Collected data entries
———
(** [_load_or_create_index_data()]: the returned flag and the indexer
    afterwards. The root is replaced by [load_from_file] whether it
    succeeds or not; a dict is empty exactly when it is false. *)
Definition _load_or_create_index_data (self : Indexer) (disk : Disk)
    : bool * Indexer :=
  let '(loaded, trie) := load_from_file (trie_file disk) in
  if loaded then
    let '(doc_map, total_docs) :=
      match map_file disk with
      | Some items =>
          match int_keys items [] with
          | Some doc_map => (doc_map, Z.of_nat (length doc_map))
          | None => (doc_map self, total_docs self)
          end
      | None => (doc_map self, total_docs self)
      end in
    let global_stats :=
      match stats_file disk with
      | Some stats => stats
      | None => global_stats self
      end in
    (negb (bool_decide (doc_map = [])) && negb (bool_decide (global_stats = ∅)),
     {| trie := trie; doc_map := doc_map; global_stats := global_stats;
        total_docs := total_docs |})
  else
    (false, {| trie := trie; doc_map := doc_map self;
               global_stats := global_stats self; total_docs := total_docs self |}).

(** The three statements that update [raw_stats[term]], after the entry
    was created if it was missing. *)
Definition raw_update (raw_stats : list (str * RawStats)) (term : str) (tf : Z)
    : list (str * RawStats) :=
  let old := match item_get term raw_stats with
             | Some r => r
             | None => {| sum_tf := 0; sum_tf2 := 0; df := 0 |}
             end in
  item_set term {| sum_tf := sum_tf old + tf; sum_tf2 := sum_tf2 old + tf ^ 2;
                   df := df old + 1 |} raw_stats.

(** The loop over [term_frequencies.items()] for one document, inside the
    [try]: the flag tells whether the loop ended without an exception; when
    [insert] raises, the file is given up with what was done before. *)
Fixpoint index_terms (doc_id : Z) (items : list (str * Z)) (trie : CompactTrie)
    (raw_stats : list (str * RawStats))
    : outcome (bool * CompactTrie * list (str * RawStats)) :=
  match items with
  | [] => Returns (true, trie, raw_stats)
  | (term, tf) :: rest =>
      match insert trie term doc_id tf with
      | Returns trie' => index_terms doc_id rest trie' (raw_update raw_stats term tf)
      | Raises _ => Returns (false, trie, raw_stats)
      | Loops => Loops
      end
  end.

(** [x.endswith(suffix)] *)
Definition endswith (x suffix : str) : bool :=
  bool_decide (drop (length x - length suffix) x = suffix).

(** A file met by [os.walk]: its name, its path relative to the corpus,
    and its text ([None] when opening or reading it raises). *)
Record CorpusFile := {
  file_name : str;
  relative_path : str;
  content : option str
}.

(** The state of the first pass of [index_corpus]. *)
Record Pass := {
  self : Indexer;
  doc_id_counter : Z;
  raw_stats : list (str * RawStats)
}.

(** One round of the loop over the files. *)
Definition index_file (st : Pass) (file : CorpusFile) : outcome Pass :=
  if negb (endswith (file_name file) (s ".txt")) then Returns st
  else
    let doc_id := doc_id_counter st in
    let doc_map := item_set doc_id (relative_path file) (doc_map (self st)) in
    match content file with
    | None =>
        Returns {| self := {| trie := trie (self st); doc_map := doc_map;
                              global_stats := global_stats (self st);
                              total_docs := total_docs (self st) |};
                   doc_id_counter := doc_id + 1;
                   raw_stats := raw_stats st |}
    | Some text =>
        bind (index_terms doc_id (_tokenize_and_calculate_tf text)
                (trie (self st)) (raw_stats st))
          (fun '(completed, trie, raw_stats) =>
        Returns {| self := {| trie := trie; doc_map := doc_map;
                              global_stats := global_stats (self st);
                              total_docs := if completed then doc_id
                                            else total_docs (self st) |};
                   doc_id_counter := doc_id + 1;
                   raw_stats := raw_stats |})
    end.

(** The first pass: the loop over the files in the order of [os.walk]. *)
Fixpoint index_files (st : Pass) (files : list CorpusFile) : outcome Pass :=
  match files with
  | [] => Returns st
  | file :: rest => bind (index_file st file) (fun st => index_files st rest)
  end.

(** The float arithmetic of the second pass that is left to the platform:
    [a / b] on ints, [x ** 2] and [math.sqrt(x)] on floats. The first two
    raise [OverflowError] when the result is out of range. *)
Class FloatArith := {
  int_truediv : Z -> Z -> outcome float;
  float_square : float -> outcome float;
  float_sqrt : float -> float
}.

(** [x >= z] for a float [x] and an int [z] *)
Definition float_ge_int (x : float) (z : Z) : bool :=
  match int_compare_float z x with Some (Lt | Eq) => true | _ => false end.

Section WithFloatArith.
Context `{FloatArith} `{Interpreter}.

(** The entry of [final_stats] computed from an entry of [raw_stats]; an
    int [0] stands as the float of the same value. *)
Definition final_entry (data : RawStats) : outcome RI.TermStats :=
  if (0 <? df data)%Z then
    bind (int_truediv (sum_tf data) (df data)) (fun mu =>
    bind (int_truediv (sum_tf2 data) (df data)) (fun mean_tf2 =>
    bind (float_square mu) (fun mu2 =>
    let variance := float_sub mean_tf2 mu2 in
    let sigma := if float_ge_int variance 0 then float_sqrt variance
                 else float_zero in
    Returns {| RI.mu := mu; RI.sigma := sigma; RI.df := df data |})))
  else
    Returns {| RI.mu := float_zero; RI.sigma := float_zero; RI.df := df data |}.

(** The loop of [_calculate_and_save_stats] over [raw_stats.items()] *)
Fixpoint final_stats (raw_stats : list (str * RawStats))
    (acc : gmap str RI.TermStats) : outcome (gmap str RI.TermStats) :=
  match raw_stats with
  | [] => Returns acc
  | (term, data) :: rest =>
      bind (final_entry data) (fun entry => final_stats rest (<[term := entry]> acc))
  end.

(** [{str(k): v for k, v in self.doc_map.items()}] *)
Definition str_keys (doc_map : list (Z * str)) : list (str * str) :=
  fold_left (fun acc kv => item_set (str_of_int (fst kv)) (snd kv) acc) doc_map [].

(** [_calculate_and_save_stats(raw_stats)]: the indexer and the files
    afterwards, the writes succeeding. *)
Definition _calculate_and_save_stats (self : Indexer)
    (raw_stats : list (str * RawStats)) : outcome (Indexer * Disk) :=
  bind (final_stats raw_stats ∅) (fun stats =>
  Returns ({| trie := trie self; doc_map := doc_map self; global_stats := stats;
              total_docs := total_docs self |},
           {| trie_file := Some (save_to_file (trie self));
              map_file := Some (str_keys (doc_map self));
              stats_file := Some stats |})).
———
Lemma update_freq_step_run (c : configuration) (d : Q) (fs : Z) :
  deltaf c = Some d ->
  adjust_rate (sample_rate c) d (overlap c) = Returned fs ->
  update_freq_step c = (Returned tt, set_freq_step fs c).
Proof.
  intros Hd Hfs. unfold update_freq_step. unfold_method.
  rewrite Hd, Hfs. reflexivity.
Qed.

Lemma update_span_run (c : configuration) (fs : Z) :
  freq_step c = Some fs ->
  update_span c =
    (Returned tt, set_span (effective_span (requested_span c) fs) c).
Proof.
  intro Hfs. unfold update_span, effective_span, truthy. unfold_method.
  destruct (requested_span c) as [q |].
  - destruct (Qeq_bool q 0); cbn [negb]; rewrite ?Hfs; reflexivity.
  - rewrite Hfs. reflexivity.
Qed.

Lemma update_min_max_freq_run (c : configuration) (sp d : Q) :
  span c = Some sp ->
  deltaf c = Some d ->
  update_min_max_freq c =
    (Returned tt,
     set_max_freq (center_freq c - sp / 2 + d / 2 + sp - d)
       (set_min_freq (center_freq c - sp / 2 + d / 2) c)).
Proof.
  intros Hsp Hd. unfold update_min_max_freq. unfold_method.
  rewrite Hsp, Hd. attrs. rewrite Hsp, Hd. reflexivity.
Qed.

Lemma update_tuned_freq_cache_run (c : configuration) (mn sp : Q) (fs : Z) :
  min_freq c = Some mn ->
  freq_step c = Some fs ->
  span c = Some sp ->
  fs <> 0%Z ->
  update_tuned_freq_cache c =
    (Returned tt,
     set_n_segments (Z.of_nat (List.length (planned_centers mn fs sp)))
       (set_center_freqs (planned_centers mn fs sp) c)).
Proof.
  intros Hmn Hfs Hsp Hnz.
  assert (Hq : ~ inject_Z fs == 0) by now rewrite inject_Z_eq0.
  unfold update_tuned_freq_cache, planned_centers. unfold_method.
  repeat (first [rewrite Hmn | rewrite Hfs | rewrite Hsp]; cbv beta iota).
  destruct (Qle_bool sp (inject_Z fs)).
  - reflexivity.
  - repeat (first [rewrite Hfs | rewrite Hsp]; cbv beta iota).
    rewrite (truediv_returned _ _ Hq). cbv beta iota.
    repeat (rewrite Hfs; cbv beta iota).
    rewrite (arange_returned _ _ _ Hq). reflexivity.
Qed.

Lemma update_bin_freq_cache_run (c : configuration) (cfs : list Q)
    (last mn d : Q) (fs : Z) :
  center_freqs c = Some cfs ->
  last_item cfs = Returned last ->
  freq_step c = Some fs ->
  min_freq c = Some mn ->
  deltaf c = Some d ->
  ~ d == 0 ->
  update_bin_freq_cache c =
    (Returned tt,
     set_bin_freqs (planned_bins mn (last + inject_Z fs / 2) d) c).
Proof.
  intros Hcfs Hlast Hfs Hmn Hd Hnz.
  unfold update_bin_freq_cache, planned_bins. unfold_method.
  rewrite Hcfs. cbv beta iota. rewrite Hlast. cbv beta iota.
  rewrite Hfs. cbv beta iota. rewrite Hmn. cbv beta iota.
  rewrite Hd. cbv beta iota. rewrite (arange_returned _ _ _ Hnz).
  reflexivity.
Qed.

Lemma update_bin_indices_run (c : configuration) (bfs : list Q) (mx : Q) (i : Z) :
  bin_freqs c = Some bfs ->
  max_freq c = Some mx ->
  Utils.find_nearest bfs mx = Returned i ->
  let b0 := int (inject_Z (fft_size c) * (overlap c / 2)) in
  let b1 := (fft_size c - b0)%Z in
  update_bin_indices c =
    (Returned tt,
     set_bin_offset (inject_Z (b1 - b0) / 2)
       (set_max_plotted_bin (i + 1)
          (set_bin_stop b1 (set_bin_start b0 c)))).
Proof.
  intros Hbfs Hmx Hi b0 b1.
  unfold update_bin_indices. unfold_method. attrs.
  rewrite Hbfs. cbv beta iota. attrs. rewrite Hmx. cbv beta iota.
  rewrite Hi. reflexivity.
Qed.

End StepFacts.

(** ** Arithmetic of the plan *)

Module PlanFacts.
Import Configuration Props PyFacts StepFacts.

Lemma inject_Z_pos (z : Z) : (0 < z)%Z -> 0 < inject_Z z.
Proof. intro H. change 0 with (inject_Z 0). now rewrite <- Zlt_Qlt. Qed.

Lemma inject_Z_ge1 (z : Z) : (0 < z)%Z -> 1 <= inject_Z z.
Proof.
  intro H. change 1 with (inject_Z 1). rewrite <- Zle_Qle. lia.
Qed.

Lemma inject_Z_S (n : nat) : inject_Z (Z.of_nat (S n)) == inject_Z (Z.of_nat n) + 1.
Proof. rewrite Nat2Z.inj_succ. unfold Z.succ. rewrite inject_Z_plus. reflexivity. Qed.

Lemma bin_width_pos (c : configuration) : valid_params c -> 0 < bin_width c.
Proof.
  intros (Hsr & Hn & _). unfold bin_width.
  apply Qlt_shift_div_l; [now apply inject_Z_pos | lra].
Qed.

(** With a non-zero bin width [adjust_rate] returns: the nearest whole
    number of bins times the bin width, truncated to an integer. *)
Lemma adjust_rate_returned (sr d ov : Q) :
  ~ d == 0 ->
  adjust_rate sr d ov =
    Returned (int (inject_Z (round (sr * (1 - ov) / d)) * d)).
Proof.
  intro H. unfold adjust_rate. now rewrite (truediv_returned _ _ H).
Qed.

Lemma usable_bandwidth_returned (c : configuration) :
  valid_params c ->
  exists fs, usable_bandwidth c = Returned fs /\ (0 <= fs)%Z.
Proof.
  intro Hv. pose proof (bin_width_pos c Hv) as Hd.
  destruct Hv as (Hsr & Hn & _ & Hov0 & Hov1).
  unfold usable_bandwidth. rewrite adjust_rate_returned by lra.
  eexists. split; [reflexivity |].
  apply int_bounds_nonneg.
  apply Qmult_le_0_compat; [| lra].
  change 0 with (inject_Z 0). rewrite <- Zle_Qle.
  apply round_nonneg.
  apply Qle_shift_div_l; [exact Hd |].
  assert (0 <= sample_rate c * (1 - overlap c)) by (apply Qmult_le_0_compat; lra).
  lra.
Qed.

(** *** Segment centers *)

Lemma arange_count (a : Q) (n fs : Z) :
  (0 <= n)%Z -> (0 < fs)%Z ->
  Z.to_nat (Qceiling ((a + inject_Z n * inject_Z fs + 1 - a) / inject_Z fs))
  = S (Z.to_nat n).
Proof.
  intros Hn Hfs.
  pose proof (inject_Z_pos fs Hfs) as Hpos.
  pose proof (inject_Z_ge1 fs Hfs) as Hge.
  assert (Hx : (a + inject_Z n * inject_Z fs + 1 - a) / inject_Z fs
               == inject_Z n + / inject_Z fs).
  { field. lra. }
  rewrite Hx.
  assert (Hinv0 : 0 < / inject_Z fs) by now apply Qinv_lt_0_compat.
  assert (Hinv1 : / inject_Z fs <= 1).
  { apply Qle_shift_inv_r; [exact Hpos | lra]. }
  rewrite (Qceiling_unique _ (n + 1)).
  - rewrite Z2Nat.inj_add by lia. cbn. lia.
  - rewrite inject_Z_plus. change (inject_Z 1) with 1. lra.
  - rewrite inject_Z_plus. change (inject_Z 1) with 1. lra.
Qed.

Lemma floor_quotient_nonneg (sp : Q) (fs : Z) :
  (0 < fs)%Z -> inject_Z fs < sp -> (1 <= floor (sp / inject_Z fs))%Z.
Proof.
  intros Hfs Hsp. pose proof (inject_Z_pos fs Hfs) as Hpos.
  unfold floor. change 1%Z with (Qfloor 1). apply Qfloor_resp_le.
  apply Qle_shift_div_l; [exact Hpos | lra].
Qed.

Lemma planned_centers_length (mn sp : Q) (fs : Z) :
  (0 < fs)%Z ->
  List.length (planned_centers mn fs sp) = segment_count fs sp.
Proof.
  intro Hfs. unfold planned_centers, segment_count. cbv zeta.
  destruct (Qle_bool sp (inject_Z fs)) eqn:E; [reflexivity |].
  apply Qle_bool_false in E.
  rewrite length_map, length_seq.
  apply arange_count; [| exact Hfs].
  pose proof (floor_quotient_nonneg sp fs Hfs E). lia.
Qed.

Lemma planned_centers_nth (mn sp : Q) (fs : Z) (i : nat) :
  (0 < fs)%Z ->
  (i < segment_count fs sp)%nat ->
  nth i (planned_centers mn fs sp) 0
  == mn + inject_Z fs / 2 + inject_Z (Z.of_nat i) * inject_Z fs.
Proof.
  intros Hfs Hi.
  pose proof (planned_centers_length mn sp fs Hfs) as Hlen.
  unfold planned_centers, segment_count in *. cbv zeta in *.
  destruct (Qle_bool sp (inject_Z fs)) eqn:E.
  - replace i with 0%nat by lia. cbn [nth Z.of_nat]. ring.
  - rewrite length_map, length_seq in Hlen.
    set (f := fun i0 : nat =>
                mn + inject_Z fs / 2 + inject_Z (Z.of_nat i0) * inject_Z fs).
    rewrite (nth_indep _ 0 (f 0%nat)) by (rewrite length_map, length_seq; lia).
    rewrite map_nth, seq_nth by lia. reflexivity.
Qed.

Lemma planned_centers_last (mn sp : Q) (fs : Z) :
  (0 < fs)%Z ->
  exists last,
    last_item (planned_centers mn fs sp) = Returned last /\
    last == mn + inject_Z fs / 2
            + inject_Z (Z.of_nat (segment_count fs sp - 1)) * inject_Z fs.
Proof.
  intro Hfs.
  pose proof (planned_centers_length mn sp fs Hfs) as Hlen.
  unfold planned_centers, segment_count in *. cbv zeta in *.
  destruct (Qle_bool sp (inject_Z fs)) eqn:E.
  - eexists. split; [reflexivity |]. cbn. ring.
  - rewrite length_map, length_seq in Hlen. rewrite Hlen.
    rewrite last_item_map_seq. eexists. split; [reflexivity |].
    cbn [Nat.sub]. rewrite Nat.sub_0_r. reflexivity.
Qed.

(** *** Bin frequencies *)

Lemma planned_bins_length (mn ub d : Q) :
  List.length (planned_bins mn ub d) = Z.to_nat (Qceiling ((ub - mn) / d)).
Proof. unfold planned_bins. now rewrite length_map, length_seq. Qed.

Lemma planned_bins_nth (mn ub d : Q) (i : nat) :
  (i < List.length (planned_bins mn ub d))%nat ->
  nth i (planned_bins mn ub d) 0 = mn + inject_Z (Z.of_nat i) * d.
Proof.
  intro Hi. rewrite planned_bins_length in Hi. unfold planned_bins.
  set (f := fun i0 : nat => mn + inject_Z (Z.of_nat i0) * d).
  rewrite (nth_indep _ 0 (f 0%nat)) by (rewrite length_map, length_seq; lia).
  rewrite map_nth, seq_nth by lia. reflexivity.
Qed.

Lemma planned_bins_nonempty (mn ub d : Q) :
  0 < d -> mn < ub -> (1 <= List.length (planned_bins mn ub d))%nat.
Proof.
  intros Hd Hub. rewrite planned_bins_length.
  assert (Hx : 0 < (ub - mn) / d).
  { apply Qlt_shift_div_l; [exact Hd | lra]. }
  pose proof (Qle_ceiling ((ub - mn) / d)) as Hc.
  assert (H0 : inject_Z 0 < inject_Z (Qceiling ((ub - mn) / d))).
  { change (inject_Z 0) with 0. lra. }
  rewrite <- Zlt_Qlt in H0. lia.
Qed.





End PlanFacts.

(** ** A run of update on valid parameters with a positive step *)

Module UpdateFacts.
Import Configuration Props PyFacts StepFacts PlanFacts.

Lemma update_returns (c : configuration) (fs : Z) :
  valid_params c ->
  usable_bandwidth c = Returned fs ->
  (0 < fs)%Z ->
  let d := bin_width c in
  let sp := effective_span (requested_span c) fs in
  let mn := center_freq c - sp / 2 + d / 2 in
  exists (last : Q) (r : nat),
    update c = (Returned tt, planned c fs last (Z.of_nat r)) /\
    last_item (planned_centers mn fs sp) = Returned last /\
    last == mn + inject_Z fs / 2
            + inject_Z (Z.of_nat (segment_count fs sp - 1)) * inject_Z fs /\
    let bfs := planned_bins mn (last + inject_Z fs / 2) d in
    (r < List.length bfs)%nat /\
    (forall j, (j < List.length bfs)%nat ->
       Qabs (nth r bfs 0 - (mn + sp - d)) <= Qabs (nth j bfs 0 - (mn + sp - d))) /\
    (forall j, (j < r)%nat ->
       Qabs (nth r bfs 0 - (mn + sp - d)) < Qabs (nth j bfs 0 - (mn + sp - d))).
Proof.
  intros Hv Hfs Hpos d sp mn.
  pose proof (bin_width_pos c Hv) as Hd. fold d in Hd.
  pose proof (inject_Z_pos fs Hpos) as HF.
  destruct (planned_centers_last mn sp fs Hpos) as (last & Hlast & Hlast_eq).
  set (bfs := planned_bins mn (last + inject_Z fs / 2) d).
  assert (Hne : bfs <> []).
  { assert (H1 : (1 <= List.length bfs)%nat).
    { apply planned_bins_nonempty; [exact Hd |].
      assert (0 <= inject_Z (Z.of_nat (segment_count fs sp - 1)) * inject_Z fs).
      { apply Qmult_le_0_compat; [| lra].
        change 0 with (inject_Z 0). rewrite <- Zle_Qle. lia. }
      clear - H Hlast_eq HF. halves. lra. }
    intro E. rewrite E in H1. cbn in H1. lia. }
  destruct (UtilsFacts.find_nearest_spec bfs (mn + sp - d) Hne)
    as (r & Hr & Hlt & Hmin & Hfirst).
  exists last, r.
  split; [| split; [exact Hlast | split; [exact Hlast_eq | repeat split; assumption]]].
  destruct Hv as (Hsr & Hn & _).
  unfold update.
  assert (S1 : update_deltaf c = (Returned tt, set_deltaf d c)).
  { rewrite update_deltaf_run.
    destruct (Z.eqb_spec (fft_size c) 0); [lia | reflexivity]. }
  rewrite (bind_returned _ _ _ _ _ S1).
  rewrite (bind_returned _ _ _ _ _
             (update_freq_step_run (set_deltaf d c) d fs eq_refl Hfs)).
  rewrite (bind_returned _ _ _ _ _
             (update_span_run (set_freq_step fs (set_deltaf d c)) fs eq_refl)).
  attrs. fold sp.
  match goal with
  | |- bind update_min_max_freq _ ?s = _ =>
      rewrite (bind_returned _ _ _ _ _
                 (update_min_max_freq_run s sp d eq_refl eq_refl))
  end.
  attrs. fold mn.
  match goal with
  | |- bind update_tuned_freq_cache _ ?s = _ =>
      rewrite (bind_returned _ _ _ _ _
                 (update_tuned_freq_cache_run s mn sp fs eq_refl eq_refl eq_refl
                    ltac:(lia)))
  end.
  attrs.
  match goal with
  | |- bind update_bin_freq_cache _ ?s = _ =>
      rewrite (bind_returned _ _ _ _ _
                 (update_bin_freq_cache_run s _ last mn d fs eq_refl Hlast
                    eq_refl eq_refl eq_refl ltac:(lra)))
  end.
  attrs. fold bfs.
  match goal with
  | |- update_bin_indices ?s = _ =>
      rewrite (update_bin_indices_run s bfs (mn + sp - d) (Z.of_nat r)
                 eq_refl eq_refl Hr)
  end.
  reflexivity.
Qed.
———
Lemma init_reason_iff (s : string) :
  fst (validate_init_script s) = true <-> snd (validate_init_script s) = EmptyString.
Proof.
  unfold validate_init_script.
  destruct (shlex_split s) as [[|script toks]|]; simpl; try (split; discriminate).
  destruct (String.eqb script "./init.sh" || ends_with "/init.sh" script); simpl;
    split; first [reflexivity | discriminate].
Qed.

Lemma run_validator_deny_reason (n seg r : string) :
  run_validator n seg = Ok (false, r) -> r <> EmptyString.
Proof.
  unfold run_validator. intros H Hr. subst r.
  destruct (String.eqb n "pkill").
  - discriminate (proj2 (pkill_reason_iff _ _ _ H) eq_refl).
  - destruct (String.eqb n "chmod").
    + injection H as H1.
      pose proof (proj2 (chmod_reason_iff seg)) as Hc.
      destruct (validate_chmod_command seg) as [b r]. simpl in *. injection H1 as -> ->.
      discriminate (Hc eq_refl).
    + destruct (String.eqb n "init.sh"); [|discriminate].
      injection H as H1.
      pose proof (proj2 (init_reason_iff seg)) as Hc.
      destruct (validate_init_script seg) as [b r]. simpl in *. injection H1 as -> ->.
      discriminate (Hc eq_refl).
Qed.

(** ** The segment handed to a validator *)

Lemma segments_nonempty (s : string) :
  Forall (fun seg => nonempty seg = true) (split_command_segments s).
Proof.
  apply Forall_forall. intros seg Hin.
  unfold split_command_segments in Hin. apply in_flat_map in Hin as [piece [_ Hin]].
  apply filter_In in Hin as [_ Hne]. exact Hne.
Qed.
———
- _Required work_:
Which lines above run from the one containing "[try]: the flag" to the one containing "(** [x.endswith(suffix)] *)"? Give them again exactly, both ends included.

- _The answer_:
    [try]: the flag tells whether the loop ended without an exception; when
    [insert] raises, the file is given up with what was done before. *)
Fixpoint index_terms (doc_id : Z) (items : list (str * Z)) (trie : CompactTrie)
    (raw_stats : list (str * RawStats))
    : outcome (bool * CompactTrie * list (str * RawStats)) :=
  match items with
  | [] => Returns (true, trie, raw_stats)
  | (term, tf) :: rest =>
      match insert trie term doc_id tf with
      | Returns trie' => index_terms doc_id rest trie' (raw_update raw_stats term tf)
      | Raises _ => Returns (false, trie, raw_stats)
      | Loops => Loops
      end
  end.

(** [x.endswith(suffix)] *)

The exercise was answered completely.